Filter the entries below, keeping only lines with the word "global".

### Stored data
----------------------------------------

(** The property resolves to a non-spacing "map" rule whose destination
    property name is [t]. *)
Definition claimsTarget (C : Catalog) (cx : WidgetCtx) (t : string)
    (r : PropRef) : Prop :=
  reachesLookup C (snd r) = true
  /\ exists m, resolved C cx r = Some m /\ action m = ActMap
               /\ isSpacingMapping m = false
               /\ orElse (mappedProperty m) "" = t.

#[global] Instance claimsTarget_dec C cx t r : Decision (claimsTarget C cx t r).
Proof.
  unfold claimsTarget. destruct (resolved C cx r) as [m|].
  - destruct (decide (reachesLookup C (snd r) = true
                      /\ action m = ActMap /\ isSpacingMapping m = false
                      /\ orElse (mappedProperty m) "" = t)) as [H|H].
    + left. destruct H as (? & ? & ? & ?). split; [done|]. by exists m.
    + right. intros (? & m' & [= <-] & ? & ? & ?). by apply H.
  - right. intros (_ & m' & [=] & _).
Defined.

(** The property resolves to a spacing rule. *)
Definition isContribution (C : Catalog) (cx : WidgetCtx) (r : PropRef)
  : Prop :=
  reachesLookup C (snd r) = true
  /\ exists m, resolved C cx r = Some m /\ action m = ActMap
               /\ isSpacingMapping m = true.

#[global] Instance isContribution_dec C cx r : Decision (isContribution C cx r).
Proof.
  unfold isContribution. destruct (resolved C cx r) as [m|].
  - destruct (decide (reachesLookup C (snd r) = true
                      /\ action m = ActMap /\ isSpacingMapping m = true))
      as [H|H].
    + left. destruct H as (? & ? & ?). split; [done|]. by exists m.
    + right. intros (? & m' & [= <-] & ? & ?). by apply H.
  - right. intros (_ & m' & [=] & _).
Defined.

(** The analysis state after the first [i] properties of the widget. *)
Definition analyseUpTo (C : Catalog) (w : Widget) (dn mn : string)
    (csv : list CsvDataRow) (i : nat) : Analysis :=
  analyse C (widgetCtx w dn mn) csv (take i (withRefs (designProperties w))).

(** The seven outcomes of one iteration. *)
Inductive StepCase (C : Catalog) (cx : WidgetCtx) (st : Analysis)
    (r : PropRef) : Analysis -> Prop :=
| StepIgnored :
    reachesLookup C (snd r) = false -> StepCase C cx st r st
| StepSkip :
    reachesLookup C (snd r) = true -> resolved C cx r = None ->
    StepCase C cx st r
      (doSkip (countProp st) (key (snd r)) (extractPropertyValue (snd r)))
| StepRemove m :
    reachesLookup C (snd r) = true -> resolved C cx r = Some m ->
    action m = ActRemove ->
    StepCase C cx st r
      (doRemove cx (countProp st) r (key (snd r))
                (extractPropertyValue (snd r)) m)
| StepSpacing m :
    reachesLookup C (snd r) = true -> resolved C cx r = Some m ->
    action m = ActMap -> isSpacingMapping m = true ->
    StepCase C cx st r (doCollectSpacing (countProp st) r m)
| StepCollision m :
    reachesLookup C (snd r) = true -> resolved C cx r = Some m ->
    action m = ActMap -> isSpacingMapping m = false ->
    truthy (orElse (mappedProperty m) "") = true ->
    orElse (mappedProperty m) "" ∈ mappedTargetProperties st ->
    StepCase C cx st r
      (doCollision cx (countProp st) r (key (snd r))
                   (extractPropertyValue (snd r))
                   (orElse (mappedProperty m) ""))
| StepMap m :
    reachesLookup C (snd r) = true -> resolved C cx r = Some m ->
    action m = ActMap -> isSpacingMapping m = false ->
    (truthy (orElse (mappedProperty m) "") = true ->
     orElse (mappedProperty m) "" ∉ mappedTargetProperties st) ->
    StepCase C cx st r
      (doMap cx (countProp st) r (key (snd r))
             (extractPropertyValue (snd r))
             (orElse (mappedProperty m) "") m)
| StepWidgetProp m :
    reachesLookup C (snd r) = true -> resolved C cx r = Some m ->
    action m = ActMapToWidgetProperty ->
    StepCase C cx st r
      (doWidgetProp cx (countProp st) r (key (snd r))
                    (extractPropertyValue (snd r)) m).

----------------------------------------

### Written response
#[global] Instance claimsTarget_dec C cx t r : Decision (claimsTarget C cx t r).
#[global] Instance isContribution_dec C cx r : Decision (isContribution C cx r).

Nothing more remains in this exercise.